On 07/08/07, Ian Hickson <ian at hixie.ch> wrote:
> This is how it stood back in May (using a sample of several hundred
> thousand pages taken mostly from the more popular sites); number of unique
> URIs in <base href> attributes as a percentage of all pages parsed:
>
>   0: 93.7%
>   1:  6.31%
>   2:  0.0308%
>   3:  0.00105%
>   4:  0.00197%
>
> This is how it stands as of today (using the same sampling method):
>
>   0: 94.1%
>   1:  5.93%
>   2:  0.0215%
>   3:  0.000928%
>   4:  0.000288%
>
> (All numbers rounded to three significant figures.)
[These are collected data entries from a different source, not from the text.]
(** [seen] is the ledger when the source was read, [asked] when the key was
    looked up, [looked] when the opener looked it up again. *)
Definition RunFromInput (seen asked looked m : Memory) (moved : Memory -> Memory) (cancelled : bool) (caller : Caller)
    (run : RunID) (idemKey : string) (version : option VersionID) : Memory * Response (RunView * bool) :=
  match recordedSource seen cancelled caller run with
  | inr answer => (m, answer)
  | inl source =>
      if negb (mayRequire caller PermRunTrigger (S_Scope source)) then (m, Forbidden PermRunTrigger (S_Scope source))
      else
        let key := RerunKey (S_RunID source) idemKey in
        let open :=
          match rerunTarget source (default "" version) with
          | inr answer => (m, answer)
          | inl (versions, target) =>
              match recordedInput source with
              | inr answer => (m, answer)
              | inl input =>
                  match Open_across (opener versions) (rerun_request source target key caller input) looked cancelled m cancelled with
                  | (m', Err e) => (m', openRefusal e)
                  | (m', Ok r) => opened_answer moved cancelled m' r
                  end
              end
          end in
        match RunByIdemKey asked cancelled key with
        | Ok existing => if negb (String.eqb idemKey "") then opened_answer moved cancelled m (MkOpenResult existing zeroScope false) else open
        | Err _ => open
        end
  end.
End Handlers.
That rounding seems quite misleading - if I haven't forgotten how to
do statistics, and if the details I am forgetting are not critical
ones, and if I'm not misinterpreting how you collected the data, then
the samples are independent and from a binomial distribution that can
be approximated as a normal distribution with standard deviation
sqrt(n*p*(1-p)), and if assuming n=100,000 and guessing p from the
data then the 95%-confidence (+/- 2 s.d.) ranges are something like:

0:  (93.7 +/- 0.15)%
1:  (6.3 +/- 0.15)%
2:  (0.03 +/- 0.01)%
3:  (0.001 +/- 0.002)%
4:  (0.002 +/- 0.003)%

and

0:  (94.1 +/- 0.15)%
1:  (5.9 +/- 0.15)%
2:  (0.02 +/- 0.01)%
3:  (0.001 +/- 0.002)%
4:  (0.0003 +/- 0.001)%

(though the normal approximation breaks down in the <= 0.002% bits),
so you can't determine anything about changes in frequency beyond the
zero/one cases.

-- 
Philip Taylor
excors at gmail.com

Received on Tuesday, 7 August 2007 06:16:21 UTC